Os alemães são, digamos, neuróticos com sujeira. O nível de organização é tal, que nada (de papel de bala, passando por lenço de papel até pedacinho de embalagem) pode ser jogado no chão. Qualquer deslize visto por um policial -que estarão aos montes nas ruas para evitar tumultos- custará a singela quantia de 75 euros em multa. Cinzas de cigarro, para os alemães, são consideradas sujeira. Então para não virar motivo de multa, o cigarro tem que ser apagado na lixeira. Jogar a bituca no chão e terminar o serviço apagando com uma pisada? Para os meticulosos germânicos, pegar a bituca apagada e esmagada no chão e jogá-la no lixo também não vale. O chão sujo pelas cinzas vale uma multa também. O esforço, porém, é premiado: a punição é de 20 euros.

Hora das compras

Se a lista for longa, ao chegar no supermercado você já procura a fila dos carrinhos de compra, puxa e nada do carrinho sair. Pode apoiar com o pé, chacoalhar, nada. Para liberá-lo, vai desembolsar, dependendo do supermercado, 1 ou 2 euros. Ao pôr a moeda, o carrinho é solto para o uso. Na hora da devolução, libera a moeda. Aí, você, claro, vai direto procurar cerveja - a de latinha. Na hora de pagar, um porém: cada latinha tem o acréscimo de 0,25 euros, que corresponde ao valor da embalagem de alumínio. Quando você, cidadão consciente, devolver as latinhas vazias ao mesmo supermercado onde as comprou, recebe de volta os 0,25 de cada uma. Conta paga e...cadê a sacolinha de plástico? Também pela conscientização ambiental, é costume cada um levar de casa a sua sacolinha, cesta, caixa, o que for para carregar as compras, ou terá que comprá-la. E empacotar você mesmo, porque empacotador lá não existe.

Lembranças da auto-escola

Se você escolher desbravar a Alemanha de carro, só fique atento a alguns detalhes. Lá, onde houver faixas de pedestre, elas têm de ser respeitadas. Isso quer dizer: pé no freio. Se um único pedestre estiver na calçada na direção da faixa, é motivo suficiente para parar o carro e esperar o pedestre fazer sua travessia. Se não tiver ninguém na rua e você não diminuir a velocidade, especialmente em cidades pequenas, o guarda pode vir dar aquele sermão. Na hora de mudar de faixa, dê seta. Não tem ninguém atrás? Dê seta mesmo assim. Trocar de faixa sem sinalizar vale multa mesmo se você estiver sozinho na rua.

Na estrada

Nas rodovias, não se espante se não aparecer a indicação da velocidade máxima. A Alemanha tem trechos de velocidade ilimitada. Você vai perceber quando carros passarem a 200 km/h do seu lado. Muitos colecionadores de carrões visitam o país para desfilar Porsches e Ferraris. Na hora de abastecer, não se espante se todos os postos de gasolina estiverem aparentemente abertos, mas vazios. Lá você é o frentista. Pode abastecer e depois acerte no caixa. Se puder escolher, encha o tanque antes de pegar a estrada, porque nos postos da "Autobahn" a gasolina é mais cara.

No metrô, moedas

Uma dica para a ida aos estádios nos dias de jogos da Copa é pegar o 'U-Bahn', o metrô alemão.
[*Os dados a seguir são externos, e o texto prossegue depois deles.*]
(* ===== verification/Pagedir.v ===== *)
(** * Page directories (src/userprog/pagedir.c)

    A page directory and its page tables are pages of 1024 words; the state maps the
    address of such a page to its words.  Pages come from any page allocator that keeps the
    promise of Pages.  The model has the page directory base register and the sequence of
    values loaded into it, since loading it is what invalidates the TLB. *)

From S2P Require Import Prelude Vaddr Bitmap Palloc Pages.
Import Vaddr Bitmap Palloc Pages.

Module Pagedir.

Record pdstate (P : Type) := PD {
  tables : gmap Z (list Z);
  pst : P;
  cr3 : Z;
  loads : list Z
}.
Arguments PD {_} _ _ _ _.
Arguments tables {_} _.
Arguments pst {_} _.
Arguments cr3 {_} _.
Arguments loads {_} _.

Section Ops.
Context {P : Type} `{PA : PageAlloc P} (init_page_dir init_ram_pages : Z).
Implicit Types s : pdstate P.

Definition set_tables (t : gmap Z (list Z)) s : pdstate P := PD t (pst s) (cr3 s) (loads s).
Definition set_pst (p : P) s : pdstate P := PD (tables s) p (cr3 s) (loads s).

(** The word [*(page + 4 * idx)]. *)
Definition read_word (page idx : Z) : M (pdstate P) Z := fun s =>
  match tables s !! page with
  | Some ws => match ws !! Z.to_nat idx with Some w => Ok (w, s) | None => Fail FMemory end
  | None => Fail FMemory
  end.
Definition write_word (page idx w : Z) : M (pdstate P) unit := fun s =>
  match tables s !! page with
  | Some ws => if bool_decide (Z.to_nat idx < length ws)%nat
               then Ok (tt, set_tables (<[page := <[Z.to_nat idx := w]> ws]> (tables s)) s) else Fail FMemory
  | None => Fail FMemory
  end.

Definition get_page (flags : Z) : M (pdstate P) Z := fun s =>
  match pa_get (pst s) flags 1 with Ok (p, x) => Ok (p, set_pst x s) | Fail e => Fail e end.
(** A page given back is no longer readable. *)
Definition free_page (p : Z) : M (pdstate P) unit := fun s =>
  match pa_free (pst s) p 1 with
  | Ok x => Ok (tt, set_tables (delete p (tables s)) (set_pst x s))
  | Fail e => Fail e
  end.
Definition lift {A} (o : outcome A) : M (pdstate P) A := fun s =>
  match o with Ok a => Ok (a, s) | Fail e => Fail e end.

Definition pagedir_create : M (pdstate P) Z :=
  let* pd := get_page 0 in
  if negb (pd =? 0) then
    let* t := gets tables in
    match t !! init_page_dir with
    | Some ws => do* modify (fun s => set_tables (<[pd := ws]> (tables s)) s); mret pd
    | None => fail FMemory
    end
  else mret pd.

(** The page tables from entry [i] of table [pt] on, [n] entries. *)
Fixpoint free_ptes (n : nat) (pt i : Z) : M (pdstate P) unit :=
  match n with
  | O => mret tt
  | S n =>
    let* pte := read_word pt i in
    do* (if negb (Z.land pte PTE_P =? 0) then let* page := lift (pte_get_page pte) in free_page page else mret tt);
    free_ptes n pt (i + 1)
  end.

Fixpoint free_pdes (n : nat) (pd i : Z) : M (pdstate P) unit :=
  match n with
  | O => mret tt
  | S n =>
    let* pde := read_word pd i in
    do* (if negb (Z.land pde PTE_P =? 0) then
           let* pt := lift (pde_get_pt pde) in
           do* free_ptes (Z.to_nat (PGSIZE / 4)) pt 0;
           free_page pt
         else mret tt);
    free_pdes n pd (i + 1)
  end.

Definition pagedir_destroy (pd : Z) : M (pdstate P) unit :=
  if pd =? 0 then mret tt else
  do* ASSERT (negb (pd =? init_page_dir));
  do* free_pdes (Z.to_nat (pd_no PHYS_BASE)) pd 0;
  free_page pd.

(** A pointer into a page table: the table's page and the entry's index. *)
Definition lookup_page (pd vaddr : Z) (create : bool) : M (pdstate P) (option (Z * Z)) :=
  do* ASSERT (negb (pd =? 0));
  do* ASSERT (negb create || is_user_vaddr vaddr);
  let* pde := read_word pd (pd_no vaddr) in
  let* found : bool :=
    if pde =? 0 then
      if create then
        let* pt := get_page PAL_ZERO in
        if pt =? 0 then mret false else
        do* modify (fun s => set_tables (<[pt := replicate (Z.to_nat 1024) 0]> (tables s)) s);
        let* w := lift (pde_create pt) in
        do* write_word pd (pd_no vaddr) w;
        mret true
      else mret false
    else mret true in
  if found then
    let* pde := read_word pd (pd_no vaddr) in
    let* pt := lift (pde_get_pt pde) in
    mret (Some (pt, pt_no vaddr))
  else mret None.

Definition pagedir_activate (pd : Z) : M (pdstate P) unit :=
  let pd := if pd =? 0 then init_page_dir else pd in
  let* p := lift (vtop pd) in
  modify (fun s => PD (tables s) (pst s) p (loads s ++ [p])).

Definition active_pd : M (pdstate P) Z :=
  let* p := gets cr3 in lift (ptov p).

Definition invalidate_pagedir (pd : Z) : M (pdstate P) unit :=
  let* a := active_pd in
  if a =? pd then pagedir_activate pd else mret tt.

Definition pagedir_set_page (pd upage kpage : Z) (writable : bool) : M (pdstate P) bool :=
  do* ASSERT (pg_ofs upage =? 0);
  do* ASSERT (pg_ofs kpage =? 0);
  do* ASSERT (is_user_vaddr upage);
  let* p := lift (vtop kpage) in
  do* ASSERT (Z.shiftr p PTSHIFT <? init_ram_pages);
  do* ASSERT (negb (pd =? init_page_dir));
  let* pte := lookup_page pd upage true in
  match pte with
  | Some (pt, i) =>
    let* w := read_word pt i in
    do* ASSERT (Z.land w PTE_P =? 0);
    let* e := lift (pte_create_user kpage writable) in
    do* write_word pt i e;
    mret true
  | None => mret false
  end.

Definition pagedir_get_page (pd uaddr : Z) : M (pdstate P) Z :=
  do* ASSERT (is_user_vaddr uaddr);
  let* pte := lookup_page pd uaddr false in
  match pte with
  | Some (pt, i) =>
    let* w := read_word pt i in
    if negb (Z.land w PTE_P =? 0) then let* page := lift (pte_get_page w) in mret (u32 (page + pg_ofs uaddr))
    else mret 0
  | None => mret 0
  end.

Definition pagedir_clear_page (pd upage : Z) : M (pdstate P) unit :=
  do* ASSERT (pg_ofs upage =? 0);
  do* ASSERT (is_user_vaddr upage);
  let* pte := lookup_page pd upage false in
  match pte with
  | Some (pt, i) =>
    let* w := read_word pt i in
    if negb (Z.land w PTE_P =? 0) then
      do* write_word pt i (Z.land w (not32 PTE_P));
      invalidate_pagedir pd
    else mret tt
  | None => mret tt
  end.

(** [pagedir_is_dirty] and [pagedir_is_accessed], [pagedir_set_dirty] and
    [pagedir_set_accessed] differ in the flag. *)
Definition is_flag (flag pd vpage : Z) : M (pdstate P) bool :=
  let* pte := lookup_page pd vpage false in
  match pte with
  | Some (pt, i) => let* w := read_word pt i in mret (negb (Z.land w flag =? 0))
  | None => mret false
  end.
Definition set_flag (flag pd vpage : Z) (on : bool) : M (pdstate P) unit :=
  let* pte := lookup_page pd vpage false in
  match pte with
  | Some (pt, i) =>
    let* w := read_word pt i in
    if on then write_word pt i (Z.lor w flag)
    else do* write_word pt i (Z.land w (not32 flag)); invalidate_pagedir pd
  | None => mret tt
  end.

Definition pagedir_is_dirty : Z -> Z -> M (pdstate P) bool := is_flag PTE_D.
Definition pagedir_set_dirty : Z -> Z -> bool -> M (pdstate P) unit := set_flag PTE_D.
Definition pagedir_is_accessed : Z -> Z -> M (pdstate P) bool := is_flag PTE_A.
Definition pagedir_set_accessed : Z -> Z -> bool -> M (pdstate P) unit := set_flag PTE_A.

Definition pagedir_install_page (pd upage kpage : Z) (writable : bool) : M (pdstate P) bool :=
  let* old := pagedir_get_page pd upage in
  if old =? 0 then pagedir_set_page pd upage kpage writable else mret false.

(** ** What a page directory stands for *)

(** The page table a directory entry refers to. *)
Definition table_of (pde : Z) : Z := Z.land pde PTE_ADDR + PHYS_BASE.

(** The page-table entry for [va], 0 if there is no page table. *)
Definition entry s (pd va : Z) : Z :=
  match tables s !! pd with
  | Some dir =>
    match dir !! Z.to_nat (pd_no va) with
    | Some pde => if pde =? 0 then 0 else
        match tables s !! table_of pde with Some tb => default 0 (tb !! Z.to_nat (pt_no va)) | None => 0 end
    | None => 0
    end
  | None => 0
  end.

Definition present (e : Z) : bool := negb (Z.land e PTE_P =? 0).

(** An entry is a 32-bit word; a present one refers to physical memory. *)
Definition pte_ok (e : Z) : Prop := is_u32 e /\ (present e = true -> Z.land e PTE_ADDR < 2 ^ 30).

Record wf (ks us : gset Z) (pd : Z) s : Prop := {
  w_pages : pa_inv (pst s) ks us;
  w_init : pd <> init_page_dir;
  w_in : pd ∈ ks;
  w_initial : init_page_dir ∈ ks;
  w_cr3 : 0 <= cr3 s < 2 ^ 30;
  w_dir : exists dir, tables s !! pd = Some dir /\ Z.of_nat (length dir) = 1024;
  w_pde : forall dir i pde, tables s !! pd = Some dir -> Z.of_nat i < 768 -> dir !! i = Some pde -> pde <> 0 ->
    pde_create (table_of pde) = Ok pde /\ table_of pde ∈ ks /\ table_of pde <> pd /\ table_of pde <> init_page_dir /\
    exists tb, tables s !! table_of pde = Some tb /\ Z.of_nat (length tb) = 1024 /\ Forall pte_ok tb;
  w_inj : forall dir i j pde, tables s !! pd = Some dir -> Z.of_nat i < 768 -> Z.of_nat j < 768 ->
    dir !! i = Some pde -> dir !! j = Some pde -> pde <> 0 -> i = j
}.

Lemma pd_range ks us pd s : wf ks us pd s -> pd mod 4096 = 0 /\ PHYS_BASE < pd /\ pd + 4096 < 2 ^ 32.
Proof. intros W. apply (pa_range _ _ _ pd (w_pages _ _ _ _ W)), elem_of_union_l, (w_in _ _ _ _ W). Qed.
Lemma pd_base ks us pd s : wf ks us pd s -> PHYS_BASE < pd.
Proof. intros W. apply (pd_range _ _ _ _ W). Qed.

(** ** Words *)

Lemma pde_word pt : PHYS_BASE < pt -> pt + 4096 < 2 ^ 32 -> pt mod 4096 = 0 ->
  pde_create pt = Ok (pt - PHYS_BASE + 7) /\ table_of (pt - PHYS_BASE + 7) = pt /\
  pde_get_pt (pt - PHYS_BASE + 7) = Ok pt /\ pt - PHYS_BASE + 7 <> 0 /\ present (pt - PHYS_BASE + 7) = true.
Proof.
  intros H1 H2 H3. assert (HA : (pt - PHYS_BASE) mod 4096 = 0) by (rewrite Zminus_mod, H3; done).
  unfold PHYS_BASE in *.
  assert (HL : Z.land (pt - 0xc0000000 + 7) PTE_ADDR = pt - 0xc0000000) by (apply land_pte_addr; lia).
  assert (HP : present (pt - 0xc0000000 + 7) = true).
  { unfold present. change PTE_P with (2 ^ 0). rewrite land_bit_testbit, testbit_pte_flag by lia. done. }
  split; [|split; [unfold table_of, PHYS_BASE; rewrite HL; lia|split; [|split; [lia|done]]]].
  - unfold pde_create. rewrite pg_ofs_mod, H3, vtop_ok by (unfold PHYS_BASE; lia).
    cbn [Z.eqb mbind outcome_bind mret outcome_ret]. f_equal. rewrite <- !Z.lor_assoc.
    change (Z.lor PTE_U (Z.lor PTE_P PTE_W)) with 7. unfold PHYS_BASE. rewrite (lor_disjoint _ _ 12); [done|lia|exact HA|lia].
  - unfold pde_get_pt. unfold present in HP. apply negb_true_iff in HP. rewrite HP, HL, ptov_ok by lia. f_equal. unfold PHYS_BASE. lia.
Qed.

Lemma pde_facts ks us pd s dir i pde : wf ks us pd s -> tables s !! pd = Some dir -> Z.of_nat i < 768 -> dir !! i = Some pde -> pde <> 0 ->
  pde_get_pt pde = Ok (table_of pde) /\ present pde = true.
Proof.
  intros W E Hi Hp Hn. destruct (w_pde _ _ _ _ W dir i pde E Hi Hp Hn) as (HC & HK & _).
  destruct (pa_range _ _ _ (table_of pde) (w_pages _ _ _ _ W)) as (R1 & R2 & R3); [by apply elem_of_union_l|].
  destruct (pde_word (table_of pde) R2 R3 R1) as (C & _ & G & _ & Q). rewrite C in HC. injection HC as HC. rewrite HC in *. done.
Qed.

Lemma user_index va : 0 <= va < PHYS_BASE -> Z.of_nat (Z.to_nat (pd_no va)) < 768 /\ Z.of_nat (Z.to_nat (pt_no va)) < 1024.
Proof.
  intros H. rewrite pd_no_div, pt_no_div. unfold PHYS_BASE in H. pose proof (Z.mod_pos_bound (va / 4096) 1024 ltac:(lia)).
  assert (va / 4194304 < 768) by (apply Z.div_lt_upper_bound; lia). lia.
Qed.

(** Two user addresses share an entry exactly when they are on the same page. *)
Lemma same_entry va vb : 0 <= va -> 0 <= vb ->
  (Z.to_nat (pd_no va) = Z.to_nat (pd_no vb) /\ Z.to_nat (pt_no va) = Z.to_nat (pt_no vb)) <-> pg_no va = pg_no vb.
Proof.
  intros Ha Hb. rewrite !pd_no_div, !pt_no_div, !pg_no_div.
  assert (E : forall v, 0 <= v -> v / 4194304 = v / 4096 / 1024) by (intros; rewrite Z.div_div by lia; done).
  rewrite !E by done. pose proof (Z.div_pos va 4096). pose proof (Z.div_pos vb 4096).
  set (x := va / 4096) in *. set (y := vb / 4096) in *.
  pose proof (Z.mod_pos_bound x 1024). pose proof (Z.mod_pos_bound y 1024).
  pose proof (Z.div_pos x 1024). pose proof (Z.div_pos y 1024). split; [intros [X1 X2]|intros ->; done].
  pose proof (Z.div_mod x 1024). pose proof (Z.div_mod y 1024). lia.
Qed.
(* ===== verification/Block.v ===== *)
(** * Block devices and partitions (devices/block.c, devices/partition.c, threads/init.c)

    The table of registered block devices, reads and writes by sector, the scan of a
    partition table, and the choice of the device for each role.  A device is either a raw
    disk, whose driver is a parameter, or a partition of another device.  The theorems: a
    write through one device changes exactly the sector it names, on whichever device
    that sector is visible; a scan of a table of primary partitions registers exactly the
    partitions that fit the disk; a scan of a table with an extended partition does not
    return, because every level reads sector 0 again. *)

From S2P Require Import Prelude Mem.

Module Block.
Import Mem.

Definition BLOCK_SECTOR_SIZE : Z := 512.

Inductive block_type :=
  | BLOCK_KERNEL
  | BLOCK_FILESYS
  | BLOCK_SCRATCH
  | BLOCK_SWAP
  | BLOCK_RAW
  | BLOCK_FOREIGN.

#[export] Instance block_type_eq_dec : EqDecision block_type.
Proof. solve_decision. Defined.

(** The value of the enumerator; [BLOCK_ROLE_CNT] is that of [BLOCK_RAW]. *)
Definition type_index (t : block_type) : Z :=
  match t with
  | BLOCK_KERNEL => 0 | BLOCK_FILESYS => 1 | BLOCK_SCRATCH => 2 | BLOCK_SWAP => 3 | BLOCK_RAW => 4 | BLOCK_FOREIGN => 5
  end.
Definition BLOCK_ROLE_CNT : Z := 4.

(** The content of a sector. *)
Definition is_sector (v : list Z) : Prop := Z.of_nat (length v) = BLOCK_SECTOR_SIZE /\ Forall is_u8 v.

(** A little-endian number. *)
Definition le (l : list Z) : Z := foldr (fun b r => b + 2 ^ 8 * r) 0 l.

(** What the block layer relies on from the driver of a disk (ide_read and ide_write): it is
    an array of sectors. *)
Class RawDisk (D : Type) := {
  raw_repr : D -> list (list Z) -> Prop;
  raw_read : D -> Z -> outcome (list Z * D);
  raw_write : D -> Z -> list Z -> outcome D;
  raw_sectors d ss : raw_repr d ss -> Forall is_sector ss;
  raw_read_ok d ss i v :
    raw_repr d ss -> 0 <= i -> ss !! Z.to_nat i = Some v ->
    exists d', raw_read d i = Ok (v, d') /\ raw_repr d' ss;
  raw_write_ok d ss i v :
    raw_repr d ss -> 0 <= i < Z.of_nat (length ss) -> is_sector v ->
    exists d', raw_write d i v = Ok d' /\ raw_repr d' (<[Z.to_nat i := v]> ss)
}.

Section block.
Context {D : Type} `{!RawDisk D}.

(** ** Data *)

(** A partition: the device it is a part of, and its first sector there. *)
Record partition := Partition { pt_block : Z; pt_start : Z }.

(** The driver operations of a device, with the driver's [aux]. *)
Inductive block_operations :=
  | ide_operations (aux : D)
  | partition_operations (aux : partition).

Record block := MkBlock {
  name : list Z;
  type : block_type;
  bsize : Z;
  ops : block_operations;
  read_cnt : Z;
  write_cnt : Z
}.

(** The device table.  [mallocs] says which of the coming calls of malloc succeed, and [next]
    is the address the next one returns. *)
Record devices := Devices {
  blocks : gmap Z block;
  all_blocks : list Z;
  block_by_role : list (option Z);
  mallocs : list bool;
  next : Z
}.

Definition set_blocks (f : gmap Z block -> gmap Z block) (d : devices) : devices :=
  Devices (f (blocks d)) (all_blocks d) (block_by_role d) (mallocs d) (next d).
Definition get_block (p : Z) : M devices block := fun d =>
  match blocks d !! p with Some b => Ok (b, d) | None => Fail FMemory end.
Definition put_block (p : Z) (b : block) : M devices unit := modify (set_blocks (<[p := b]>)).
Definition set_ops (o : block_operations) (b : block) : block :=
  MkBlock (name b) (type b) (bsize b) o (read_cnt b) (write_cnt b).

Definition malloc : M devices (option Z) := fun d =>
  match mallocs d with
  | true :: r => Ok (Some (next d), Devices (blocks d) (all_blocks d) (block_by_role d) r (next d + 1))
  | _ :: r => Ok (None, Devices (blocks d) (all_blocks d) (block_by_role d) r (next d))
  | [] => Ok (None, d)
  end.

(** A call of the driver of a disk. *)
Definition raw {A} (m : outcome A) : M devices A := fun d => match m with Ok a => Ok (a, d) | Fail e => Fail e end.

(** ** Input and output *)

Definition check_sector (b : block) (sector : Z) : M devices unit :=
  if bsize b <=? sector then fail FPanic else mret tt.

(** Calls through [ops] of a partition lead to another device: [fuel] bounds the number of
    devices on the way. *)
Definition partition_read (block_read : Z -> Z -> M devices (list Z)) (p : partition) (sector : Z) :
  M devices (list Z) := block_read (pt_block p) (u32 (pt_start p + sector)).
Definition partition_write (block_write : Z -> Z -> list Z -> M devices unit) (p : partition) (sector : Z)
  (buffer : list Z) : M devices unit := block_write (pt_block p) (u32 (pt_start p + sector)) buffer.

Definition count_read (b : block) : block :=
  MkBlock (name b) (type b) (bsize b) (ops b) (u64 (read_cnt b + 1)) (write_cnt b).
Definition count_write (b : block) : block :=
  MkBlock (name b) (type b) (bsize b) (ops b) (read_cnt b) (u64 (write_cnt b + 1)).

Fixpoint block_read_f (fuel : nat) (p : Z) (sector : Z) : M devices (list Z) :=
  match fuel with
  | O => fail FFuel
  | S fuel =>
      let* b := get_block p in
      do* check_sector b sector ;
      let* buffer :=
        match ops b with
        | ide_operations aux =>
            let* r : list Z * D := raw (raw_read aux sector) in
            do* put_block p (set_ops (ide_operations r.2) b) ; mret r.1
        | partition_operations aux => partition_read (block_read_f fuel) aux sector
        end in
      let* b := get_block p in
      do* put_block p (count_read b) ;
      mret buffer
  end.

Fixpoint block_write_f (fuel : nat) (p : Z) (sector : Z) (buffer : list Z) : M devices unit :=
  match fuel with
  | O => fail FFuel
  | S fuel =>
      let* b := get_block p in
      do* check_sector b sector ;
      do* ASSERT (negb (bool_decide (type b = BLOCK_FOREIGN))) ;
      do* match ops b with
          | ide_operations aux =>
              let* aux := raw (raw_write aux sector buffer) in
              put_block p (set_ops (ide_operations aux) b)
          | partition_operations aux => partition_write (block_write_f fuel) aux sector buffer
          end ;
      let* b := get_block p in
      put_block p (count_write b)
  end.

(** A partition of a partition would need one more level per nesting; with as many levels
    as devices none is cut short. *)
Definition block_read (p : Z) (sector : Z) : M devices (list Z) := fun d =>
  block_read_f (S (size (blocks d))) p sector d.
Definition block_write (p : Z) (sector : Z) (buffer : list Z) : M devices unit := fun d =>
  block_write_f (S (size (blocks d))) p sector buffer d.

Definition block_size (p : Z) : M devices Z := let* b := get_block p in mret (bsize b).
Definition block_name (p : Z) : M devices (list Z) := let* b := get_block p in mret (name b).
Definition get_block_type (p : Z) : M devices block_type := let* b := get_block p in mret (type b).

(** ** The device table and the roles *)

Definition block_get_role (role : block_type) : M devices (option Z) :=
  do* ASSERT (type_index role <? BLOCK_ROLE_CNT) ;
  let* d := gets (fun d => d) in
  mret (default None (block_by_role d !! Z.to_nat (type_index role))).

Definition block_set_role (role : block_type) (p : Z) : M devices unit :=
  do* ASSERT (type_index role <? BLOCK_ROLE_CNT) ;
  modify (fun d => Devices (blocks d) (all_blocks d) (<[Z.to_nat (type_index role) := Some p]> (block_by_role d))
    (mallocs d) (next d)).

Definition block_first : M devices (option Z) := gets (fun d => head (all_blocks d)).

(** The element after [p] in a list, none at its end. *)
Fixpoint after (p : Z) (l : list Z) : option Z :=
  match l with [] => None | q :: l => if p =? q then head l else after p l end.
Definition block_next (p : Z) : M devices (option Z) := gets (fun d => after p (all_blocks d)).

Fixpoint find_name (nm : list Z) (l : list Z) : M devices (option Z) :=
  match l with
  | [] => mret None
  | p :: l => let* b := get_block p in if bool_decide (nm = name b) then mret (Some p) else find_name nm l
  end.
Definition block_get_by_name (nm : list Z) : M devices (option Z) :=
  let* l := gets all_blocks in find_name nm l.

(** The name is copied by strlcpy into 16 bytes.  What the function prints is left out. *)
Definition block_register (nm : list Z) (t : block_type) (sz : Z) (o : block_operations) : M devices Z :=
  let* p := malloc in
  match p with
  | None => fail FPanic
  | Some p =>
      do* modify (fun d => Devices (<[p := MkBlock (take 15 nm) t sz o 0 0]> (blocks d)) (all_blocks d ++ [p])
            (block_by_role d) (mallocs d) (next d)) ;
      mret p
  end.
Na maioria das estações, está previsto o serviço de transporte de ida e volta do estádio de graça. Dentro das estações, não há guichês, a compra é feita em máquinas que, como as que existem aqui, só aceitam o valor exato. Para não se enrolar, repare que, no começo da operação, é possível escolher o idioma na máquina - inglês, espanhol e francês nas estações mais movimentadas. Se o desespero bater fiscais substituem nossa catraca eletrônica. Instruídos para a Copa, serão prestativos ao explicar como chegar aonde você quer ir. Na Alemanha, o preço do bilhete é de acordo com o trajeto que será feito, então decida antes em que estação você vai parar.

Meu amigo, o policial

Está perdido, não lembra o endereço, foi roubado, precisa de ajuda? Em caso de pânico, procure um policial. Eles foram treinados não só para punir infrações, mas podem ajudar no que for preciso e são muito acessíveis. Em casos extremos, o policial alemão pode fazer o papel daquele amigo de confiança. Se você beber demais em uma comemoração pós-jogo, o policial facilmente chamará um táxi para levá-lo para casa e assegurar que você não fique largado na rua.